El Ministro Andrés Barreiro merece la censura. Expresa una política envejecida que no corresponde a los intereses nacionales. Lo demostraron hasta la saciedad los diputados interpelantes, cuyas razones no necesitan mayoría parlamentaria para incorporarse a la conciencia social. La administración de ajustes desde el atractivo especulativo merece la condena.
La interrogante absolución o censura oculta, cualquiera sea el caso, la caducidad de la fiscalización desde el anciano Congreso, cuya consecuencia es siempre la continuidad de los intereses que se impugnan en el ministro absuelto o censurado.
La política, de manera general y hoy más que nunca, no se solventa aisladamente en las relaciones internas de la sociedad o de los grupos económicos, sino fundamentalmente desde las presiones de la economía internacional. Por lo tanto, esta política no se resuelve hoy en relación con el viejo derecho, sino en sus enlaces con la economía mundial que ha elevado su capacidad de influencia inmediata y su poder determinante respecto de las economías nacionales. Este orden condensa sus exigencias en organismos internacionales normativos o de comunicación, como la ONU, o evaluativos y definitorios de políticas económicas, como el FMI y otros que deciden la asignación de recursos en el planeta. Internamente, se añaden a estos órdenes diversos, ancestrales límites y el equipo político, que representa la supremacía financiera legitimada en elecciones o en golpes de Estado (esto se somete a la sazón de los tiempos). De ahí la inutilidad de un alarde sobre el “espíritu de las leyes” reducido a invocar un montón de leyes sin espíritu. Las nuevas formas de articulación en la economía mundial no encuentran todavía un cauce jurídico nacional que defina esas relaciones.

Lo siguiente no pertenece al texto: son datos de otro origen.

Lemma in_u_1 w : 0 < w -> in_u w 1.
Proof. intros. split; [lia|]. by apply Z.pow_gt_1. Qed.

Lemma add_chk_ok {E} w a b : a + b < 2 ^ w -> @add_chk E w a b = Ok (a + b).
Proof. unfold add_chk. intros ?%Z.ltb_lt. by rewrite H. Qed.
Lemma sub_chk_ok {E} a b : b <= a -> @sub_chk E a b = Ok (a - b).
Proof. unfold sub_chk. intros ?%Z.leb_le. by rewrite H. Qed.
Lemma mul_chk_ok {E} w a b : a * b < 2 ^ w -> @mul_chk E w a b = Ok (a * b).
Proof. unfold mul_chk. intros ?%Z.ltb_lt. by rewrite H. Qed.

#[export] Hint Resolve wrap_in_u in_u_0 in_u_1 : words.

(** ** Lemmas on lists and slices *)
Lemma len_nonneg {A} (l : list A) : 0 <= len l.
Proof. unfold len. lia. Qed.
Lemma len_nil {A} : len (@nil A) = 0.
Proof. done. Qed.
Lemma len_cons {A} (x : A) l : len (x :: l) = 1 + len l.
Proof. unfold len. cbn [length]. lia. Qed.
Lemma len_app {A} (l1 l2 : list A) : len (l1 ++ l2) = len l1 + len l2.
Proof. unfold len. rewrite length_app. lia. Qed.
Lemma len_replicate {A} n (x : A) : len (replicate n x) = Z.of_nat n.
Proof. unfold len. by rewrite length_replicate. Qed.
Lemma len_reverse {A} (l : list A) : len (reverse l) = len l.
Proof. unfold len. by rewrite length_reverse. Qed.
Lemma len_take {A} (l : list A) n : 0 <= n <= len l -> len (take (Z.to_nat n) l) = n.
Proof. unfold len. intros. rewrite length_take. lia. Qed.
Lemma len_drop {A} (l : list A) n : 0 <= n <= len l -> len (drop (Z.to_nat n) l) = len l - n.
Proof. unfold len. intros. rewrite length_drop. lia. Qed.

#[export] Hint Rewrite @len_nil @len_cons @len_app @len_replicate @len_reverse : len.

Section slices.
Context {E A : Type}.
Implicit Types l s : list A.

Lemma slice_ok l a b :
  0 <= a <= b -> b <= len l ->
  @slice E A l a b = Ok (take (Z.to_nat (b - a)) (drop (Z.to_nat a) l)).
Proof.
  intros. unfold slice.
  by rewrite !(proj2 (Z.leb_le _ _)) by lia.
Qed.

Lemma slice_inv l a b s :
  @slice E A l a b = Ok s ->
  0 <= a <= b /\ b <= len l /\ s = take (Z.to_nat (b - a)) (drop (Z.to_nat a) l).
Proof. unfold slice. case_match; intros; [|done]. b2p. inv_ok. auto with lia. Qed.

Lemma slice_len l a b s : @slice E A l a b = Ok s -> len s = b - a.
Proof.
  intros (H1 & H2 & ->)%slice_inv. unfold len in *.
  rewrite length_take, length_drop. lia.
Qed.
Definition sgt_word (ua ub : U256) : bool :=
  let '(a, neg_a) := get_and_reset_sign ua in
  let '(b, neg_b) := get_and_reset_sign ub in
  let is_positive_gt := (b <? a) && negb (neg_a || neg_b) in
  let is_negative_gt := (a <? b) && (neg_a && neg_b) in
  let has_different_signs := negb neg_a && neg_b in
  is_positive_gt || is_negative_gt || has_different_signs.

Definition byte_word (word val : U256) : U256 :=
  if word <? 32 then Z.land (u256_shr val (8 * (31 - low_u64 word))) 0xff else 0.

(** Both operands are widened to 512 bits first. *)
Definition addmod_word (a b c : U256) : U256 :=
  if negb (is_zero c) then wrap 256 (fst (overflowing_add 512 a b) mod c) else 0.
Definition mulmod_word (a b c : U256) : U256 :=
  if negb (is_zero c) then wrap 256 (fst (overflowing_mul 512 a b) mod c) else 0.

Definition signextend_word (bit number : U256) : U256 :=
  let bit_position := low_u64 bit * 8 + 7 in
  let b := u256_bit number bit_position in
  let mask := u256_shl 1 bit_position - 1 in
  if b then Z.lor number (u256_not mask) else Z.land number mask.

(** Arity-generic bodies: pop the operands, push the result. *)
Definition unop {X} (f : U256 -> U256) : M X unit := a ← pop; pushM (f a).
Definition binop {X} (f : U256 -> U256 -> U256) : M X unit := a ← pop; b ← pop; pushM (f a b).
Definition ternop {X} (f : U256 -> U256 -> U256 -> U256) : M X unit :=
  a ← pop; b ← pop; c ← pop; pushM (f a b c).

Section exec.
Context {X : Type}.

Definition exec_stack_instruction (instruction : Instruction) : M X unit :=
  if (DUP1 <=? instruction) && (instruction <=? DUP16) then
    position ← lift (get_dup_position instruction);
    st ← gets m_stack;
    val ← lift (peek st position);
    pushM val
  else if (SWAP1 <=? instruction) && (instruction <=? SWAP16) then
    position ← lift (get_swap_position instruction);
    st ← gets m_stack;
    st ← lift (swap_with_top st position);
    put_stack st
  else if instruction =? POP then _ ← pop; mret tt
  else if instruction =? ADD then binop (fun a b => fst (overflowing_add 256 a b))
  else if instruction =? MUL then binop (fun a b => fst (overflowing_mul 256 a b))
  else if instruction =? SUB then binop (fun a b => fst (overflowing_sub 256 a b))
  else if instruction =? DIV then binop div_word
  else if instruction =? MOD then binop mod_word
  else if instruction =? SDIV then binop sdiv_word
  else if instruction =? SMOD then binop smod_word
  else if instruction =? EXP then binop u256_overflowing_pow
  else if instruction =? NOT then unop u256_not
  else if instruction =? LT then binop (fun a b => bool_to_u256 (a <? b))
  else if instruction =? SLT then binop (fun a b => bool_to_u256 (slt_word a b))
  else if instruction =? GT then binop (fun a b => bool_to_u256 (b <? a))
  else if instruction =? SGT then binop (fun a b => bool_to_u256 (sgt_word a b))
  else if instruction =? EQ then binop (fun a b => bool_to_u256 (a =? b))
  else if instruction =? ISZERO then unop (fun a => bool_to_u256 (is_zero a))
  else if instruction =? AND then binop Z.land
  else if instruction =? OR then binop Z.lor
  else if instruction =? XOR then binop Z.lxor
  else if instruction =? BYTE then binop byte_word
  else if instruction =? ADDMOD then ternop addmod_word
  else if instruction =? MULMOD then ternop mulmod_word
  else if instruction =? SIGNEXTEND then
    bit ← pop;
    if bit <? 32 then number ← pop; pushM (signextend_word bit number) else mret tt
  else fail_with (BadInstruction instruction).
(* ===== verification/RlpDecoding.v ===== *)
(** * Decoding the reference encoding

    What the decoder's primitives compute: on any bytes they return without a
    panic and stay inside the slice; on the reference encoding they find the
    header, the payload and the elements. *)
From stdpp Require Import base list numbers.
From S2P Require Import Prelude RlpStream RlpEncoding RlpDecode.

(** ** Big-endian numbers *)
Lemma pow256 n : 0 <= n -> 256 ^ n = 2 ^ (8 * n).
Proof. intros. change 256 with (2 ^ 8). by rewrite <-Z.pow_mul_r by lia. Qed.

Lemma byte_len_spec n : 0 < n -> 0 < byte_len n /\ 256 ^ (byte_len n - 1) <= n < 256 ^ byte_len n.
Proof.
  intros Hn. unfold byte_len. rewrite (proj2 (Z.eqb_neq n 0)) by lia. pose proof (Z.log2_nonneg n).
  pose proof (Z.div_pos (Z.log2 n) 8). pose proof (Z.log2_spec n Hn) as [Hlo Hhi].
  pose proof (Z.div_mod (Z.log2 n) 8). pose proof (Z.mod_pos_bound (Z.log2 n) 8).
  rewrite Z.add_simpl_r, !pow256 by lia. split; [lia|]. split.
  - etrans; [|exact Hlo]. apply Z.pow_le_mono_r; lia.
  - eapply Z.lt_le_trans; [exact Hhi|]. apply Z.pow_le_mono_r; lia.
Qed.

Lemma be_min_to_Z n : 0 <= n -> be_to_Z (be_min n) = n.
Proof.
  intros Hn. unfold be_min. rewrite be_to_Z_to_be. destruct (Z.eq_dec n 0) as [->|]; [done|].
  destruct (byte_len_spec n) as [Hb ?]; [lia|]. rewrite Z2Nat.id by lia. apply Z.mod_small. lia.
Qed.

Lemma be_min_head n : 0 < n -> exists x t, be_min n = x :: t /\ 0 < x < 256.
Proof.
  intros Hn. destruct (byte_len_spec n Hn) as [Hb [Hlo Hhi]]. unfold be_min.
  rewrite (Z_to_be_app _ (Z.to_nat (byte_len n - 1))) by lia.
  replace (Z.to_nat (byte_len n) - Z.to_nat (byte_len n - 1))%nat with 1%nat by lia.
  rewrite Z2Nat.id by lia. eexists _, _. split; [reflexivity|].
  assert (0 < 256 ^ (byte_len n - 1)) by (apply Z.pow_pos_nonneg; lia).
  replace (byte_len n) with (byte_len n - 1 + 1) in Hhi by lia. rewrite Z.pow_add_r in Hhi by lia.
  assert (1 <= n / 256 ^ (byte_len n - 1)) by (apply Z.div_le_lower_bound; lia).
  assert (n / 256 ^ (byte_len n - 1) < 256) by (apply Z.div_lt_upper_bound; lia).
  unfold wrap. rewrite Z.mod_small; lia.
Qed.

(** The accumulation loop computes the number, without overflow when the bytes
    fit the width. *)
Lemma be_loop_ok w pre suf acc :
  is_bytes suf -> 0 <= acc -> 8 * len suf <= w -> acc + be_to_Z suf < 2 ^ w ->
  be_loop w (pre ++ suf) (len (pre ++ suf)) (len pre) (length suf) acc = Ok (acc + be_to_Z suf).
Proof.
  intros Hb. revert pre acc. induction Hb as [|x suf Hx Hb IH]; intros pre acc Hacc Hw Hlt.
  { by rewrite Z.add_0_r. }
  cbn [length be_loop]. pose proof (len_nonneg suf). rewrite len_cons in Hw.
  rewrite (index_ok _ _ x).
  2: apply len_nonneg. 2: { unfold len. by rewrite Nat2Z.id, lookup_app_r, Nat.sub_diag by lia. }
  cbn [mbind outcome_bind]. rewrite len_app, len_cons.
  replace (len pre + (1 + len suf) - 1 - len pre) with (len suf) by lia.
  rewrite be_to_Z_cons in Hlt. pose proof (be_to_Z_bound suf Hb) as Hs.
  assert (0 <= x < 256) by exact Hx. rewrite pow256 in * by lia.
  rewrite Z.shiftl_mul_pow2, (Z.mul_comm (len suf) 8) by lia.
  assert (0 <= x * 2 ^ (8 * len suf)) by (apply Z.mul_nonneg_nonneg; lia).
  rewrite wrap_small by (split; lia). rewrite add_chk_ok by lia. cbn [mbind outcome_bind].
  specialize (IH (pre ++ [x]) (acc + x * 2 ^ (8 * len suf))).
  rewrite <-app_assoc in IH. cbn [app] in IH. rewrite !len_app, len_cons in IH. change (len [x]) with 1 in IH.
  rewrite IH by lia. by rewrite be_to_Z_cons, pow256, Z.add_assoc by lia.
Qed.

Lemma be_loop_all w b :
  is_bytes b -> 8 * len b <= w -> be_loop w b (len b) 0 (length b) 0 = Ok (be_to_Z b).
Proof.
  intros Hb Hw. pose proof (be_to_Z_bound b Hb) as Hlt. rewrite pow256 in Hlt by apply len_nonneg.
  assert (2 ^ (8 * len b) <= 2 ^ w) by (apply Z.pow_le_mono_r; lia).
  apply (be_loop_ok w [] b 0); try done; lia.
Qed.

Lemma decode_usize_wp b : is_bytes b -> 0 < len b -> wp (decode_usize b) (fun n => 0 <= n < 2 ^ 64) any.
Proof.
  intros Hb Hl. unfold decode_usize. destruct (Z.leb_spec (len b) 8) as [Hle|]; [|done].
  destruct (index_exists (E := DecoderError) b 0) as (x & _ & ->); [lia|]. cbn [mbind outcome_bind].
  destruct (x =? 0); [done|]. rewrite be_loop_all by (done || lia).
  pose proof (be_to_Z_bound b Hb) as Hlt. rewrite pow256 in Hlt by lia.
  assert (2 ^ (8 * len b) <= 2 ^ 64) by (apply Z.pow_le_mono_r; lia). cbv [wpp]. lia.
Qed.

Lemma be_min_bytes n : is_bytes (be_min n).
Proof. apply Z_to_be_bytes. Qed.

Lemma decode_usize_ok n : 0 < n < 2 ^ 64 -> decode_usize (be_min n) = Ok n.
Proof.
  intros Hn. unfold decode_usize. pose proof (byte_len_bound n 8 ltac:(lia) ltac:(lia)).
  rewrite len_be_min by lia. rewrite (proj2 (Z.leb_le _ _)) by lia.
  destruct (be_min_head n) as (x & t & Hx & ?); [lia|].
  rewrite (index_ok _ _ x) by (done || by rewrite Hx). cbn [mbind outcome_bind].
  rewrite (proj2 (Z.eqb_neq x 0)) by lia. rewrite <-(len_be_min n) by lia.
  rewrite be_loop_all; [|apply be_min_bytes|rewrite len_be_min; lia]. by rewrite be_min_to_Z by lia.
Qed.

(** ** Headers *)
Definition fits (b : bytes) (p : PayloadInfo) : Prop :=
  0 <= header_len p /\ 0 <= value_len p /\ 1 <= header_len p + value_len p <= len b /\
  header_len p + value_len p < 2 ^ 64.

Ltac split_leb := repeat match goal with |- context [?a <=? ?b] => destruct (Z.leb_spec a b) end.

Lemma calculate_payload_info_wp b k :
  is_bytes b -> 0 < k -> wp (calculate_payload_info b k) (fun p => header_len p = 1 + k /\ 0 <= value_len p) any.
Proof.
  intros Hb Hk. unfold calculate_payload_info. destruct (b !! 1%nat) as [x|]; [|done].
  assert (Hgo : wp (if len b <? 1 + k then Err RlpIsTooShort
     else s ← slice b 1 (1 + k); value_len ← decode_usize s; Ok (mkPayload (1 + k) value_len))
     (fun p => header_len p = 1 + k /\ 0 <= value_len p) any); [|by destruct x].
  destruct (Z.ltb_spec (len b) (1 + k)); [done|]. apply wp_bind.
  destruct (slice b 1 (1 + k)) as [s| |] eqn:Hs; [|by rewrite slice_ok in Hs by lia..].
  cbn [wpp]. apply wp_bind. eapply wp_mono; [| |done].
  { apply decode_usize_wp; [by eapply slice_Forall|]. rewrite (slice_len _ _ _ _ Hs). lia. }
  intros n [Hn _]. by split.
Qed.

Lemma PayloadInfo_from_wp b :
  is_bytes b -> wp (PayloadInfo_from b) (fun p => 0 <= header_len p /\ 0 <= value_len p /\ 1 <= header_len p + value_len p) any.
Proof.
  intros Hb. unfold PayloadInfo_from. destruct b as [|l b]; [done|].
  assert (0 <= l < 256) by (by apply Forall_cons_iff in Hb as [? _]).
  split_leb; try (cbn [wpp header_len value_len]; lia);
    (eapply wp_mono; [apply calculate_payload_info_wp; [done|lia]| |done]); intros p []; lia.
Qed.

(** [payload_info] never panics and what it finds lies inside the slice. *)
Lemma payload_info_wp b : is_bytes b -> wp (payload_info b) (fits b) any.
Proof.
  intros Hb. unfold payload_info. apply wp_bind. eapply wp_mono; [by apply PayloadInfo_from_wp| |done].
  intros p (? & ? & ?). cbv zeta beta.
  destruct (Z.ltb_spec (header_len p + value_len p) (2 ^ 64)); [|done].
  destruct (Z.leb_spec (header_len p + value_len p) (len b)); [|done]. done.
Qed.

Lemma payload_info_fits b p : is_bytes b -> payload_info b = Ok p -> fits b p.
Proof. intros Hb. apply (wp_ok _ _ _ _ _ (payload_info_wp b Hb)). Qed.

(** The header and the payload of an encoded tree. *)
Definition payload (it : item) : bytes :=
  match it with Data b => b | List l => concat (map rlp_enc l) end.
Definition header_of (it : item) : bytes :=
  match it with
  | Data [x] => if x <? 0x80 then [] else header 0x80 0xb7 1
  | Data b => header 0x80 0xb7 (len b)
  | List l => header 0xc0 0xf7 (len (concat (map rlp_enc l)))
  end.

Lemma rlp_enc_split it : rlp_enc it = header_of it ++ payload it.
Proof. destruct it as [[|x [|y b]]|l]; simpl; try done. by destruct (x <? 0x80). Qed.

Lemma PayloadInfo_header n s l rest :
  (s = 0x80 /\ l = 0xb7) \/ (s = 0xc0 /\ l = 0xf7) -> 0 <= n < 2 ^ 32 ->
  PayloadInfo_from (header s l n ++ rest) = Ok (mkPayload (len (header s l n)) n).
Proof.
  intros Hsl Hn. unfold header, PayloadInfo_from. destruct (Z.leb_spec n 55) as [Hs|Hlong]; cbn [app].
  - destruct Hsl as [[-> ->]|[-> ->]]; split_leb; try lia; do 2 f_equal; lia.
  - destruct (byte_len_spec n) as [Hb _]; [lia|]. pose proof (byte_len_u32 n Hn).
    assert (Hc : calculate_payload_info ((l + byte_len n) :: be_min n ++ rest) (byte_len n) =
                 Ok (mkPayload (len ((l + byte_len n) :: be_min n)) n)).
    { destruct (be_min_head n) as (x & t & Hx & ?); [lia|]. unfold calculate_payload_info.
      cbn [lookup list_lookup]. rewrite len_cons, len_app, (len_be_min n) by lia.
      pose proof (len_nonneg rest). rewrite (proj2 (Z.ltb_ge _ _)) by lia.
      rewrite slice_ok by (rewrite ?len_cons, ?len_app, ?len_be_min; lia).
      change (Z.to_nat 1) with 1%nat. cbn [drop]. rewrite drop_0.
      rewrite take_app_length' by (apply Nat2Z.inj; fold (len (be_min n)); rewrite len_be_min by lia; lia).
      cbn [mbind outcome_bind]. rewrite decode_usize_ok by lia. rewrite Hx. cbn [app]. simpl.
      rewrite len_cons, <-Hx, len_be_min by lia. destruct x; try lia; done. }
    destruct Hsl as [[-> ->]|[-> ->]]; split_leb; try lia;
      (etrans; [|exact Hc]); f_equal; lia.
Qed.

Lemma PayloadInfo_enc it rest :
  item_ok it -> PayloadInfo_from (rlp_enc it ++ rest) = Ok (mkPayload (len (header_of it)) (len (payload it))).
Proof.
  intros Hok. rewrite rlp_enc_split, <-app_assoc.
  destruct it as [b|l].
  - destruct Hok as [Hb Hl]. destruct b as [|x [|y b]].
    + by apply PayloadInfo_header; [left|].
    + unfold header_of, payload. destruct (Z.ltb_spec x 0x80).
      * unfold PayloadInfo_from. cbn [app]. rewrite (proj2 (Z.leb_le _ _)) by lia. done.
      * by apply PayloadInfo_header; [left|].
    + apply PayloadInfo_header; [by left|]. split; [apply len_nonneg|done].
  - apply item_ok_list in Hok as [_ Hl]. apply PayloadInfo_header; [by right|]. split; [apply len_nonneg|done].
Qed.

Lemma len_header s l n : 0 <= n < 2 ^ 32 -> 0 <= len (header s l n) <= 5.
Proof.
  intros Hn. split; [apply len_nonneg|]. unfold header. case_match; [done|].
  pose proof (byte_len_u32 n Hn). rewrite len_cons, len_be_min by lia. lia.
Qed.

Lemma item_ok_lens it : item_ok it -> len (header_of it) <= 5 /\ len (payload it) < 2 ^ 32.
Proof.
  destruct it as [b|l].
  - intros [_ Hl]. split; [|done]. destruct b as [|x [|y b]]; unfold header_of; try case_match; try done.
    apply len_header. split; [apply len_nonneg|done].
  - intros [_ Hl]%item_ok_list. split; [|done]. apply len_header. split; [apply len_nonneg|done].
Qed.

Lemma payload_info_enc it rest :
  item_ok it -> payload_info (rlp_enc it ++ rest) = Ok (mkPayload (len (header_of it)) (len (payload it))).
Proof.
  intros Hok. unfold payload_info. rewrite PayloadInfo_enc by done. cbn [mbind outcome_bind header_len value_len].
  destruct (item_ok_lens it Hok). rewrite len_app, rlp_enc_split, len_app. pose proof (len_nonneg rest).
  rewrite (proj2 (Z.ltb_lt _ _)), (proj2 (Z.leb_le _ _)) by lia. done.
Qed.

Una tarea esencial del Congreso radica en cambiar la naturaleza de la función fiscalizadora y el desenlace de las interpelaciones por condiciones que supongan, en el caso de la censura, la modificación de la política y la sujeción gubernamental a estrictas normas que representen esa transformación. Baste señalar que si el subdesarrollo equivale a una capitulación económica incondicional y al Estado no le queda otra opción que acatar las decisiones del orden financiero internacional, el Congreso, cuando menos, debería establecer mecanismos para que los recursos que se obtengan del ajuste tengan un destino productivo. Más aún, si el Congreso condena la trabazón del Estado con EMELEC, debe resolver sobre esa red que denigra a los vínculos ecuatoriano-norteamericanos y al gobierno ecuatoriano por un manejo erigido sobre el latrocinio de una cláusula que garantiza a EMELEC rentabilidad, productividad irresponsable, ganancia basada en desperdicios, fuente de corrupción que ningún gobierno del mundo aceptaría. ¿Cómo no establecer, al menos, normas por las cuales ningún gerente de empresa extranjera sea nombrado gerente de una estatal con la que mantenga un litigio de orden económico? Con tales nombramientos no solo se infiere una lesión ética a la confianza ciudadana sino que se comete una torpeza política por ilimitada codicia. Por lo tanto, el problema radica en la permanencia o modificación de una política. Si estos fueran los términos de la interpelación, entonces no habría inocentes ni culpables, pero sí habría política nueva.
Censurado o absuelto un ministro, el resultado ha sido el de las apuestas al lanzar una moneda al aire: “con sello gano yo, con cruz pierdes tú”. Hay un diálogo infernal entre el Estado y el pueblo: el Estado lanza la moneda, la recoge de sello o cruz y la guarda. Y el pueblo, sujeto al truquito, queda con su mala suerte.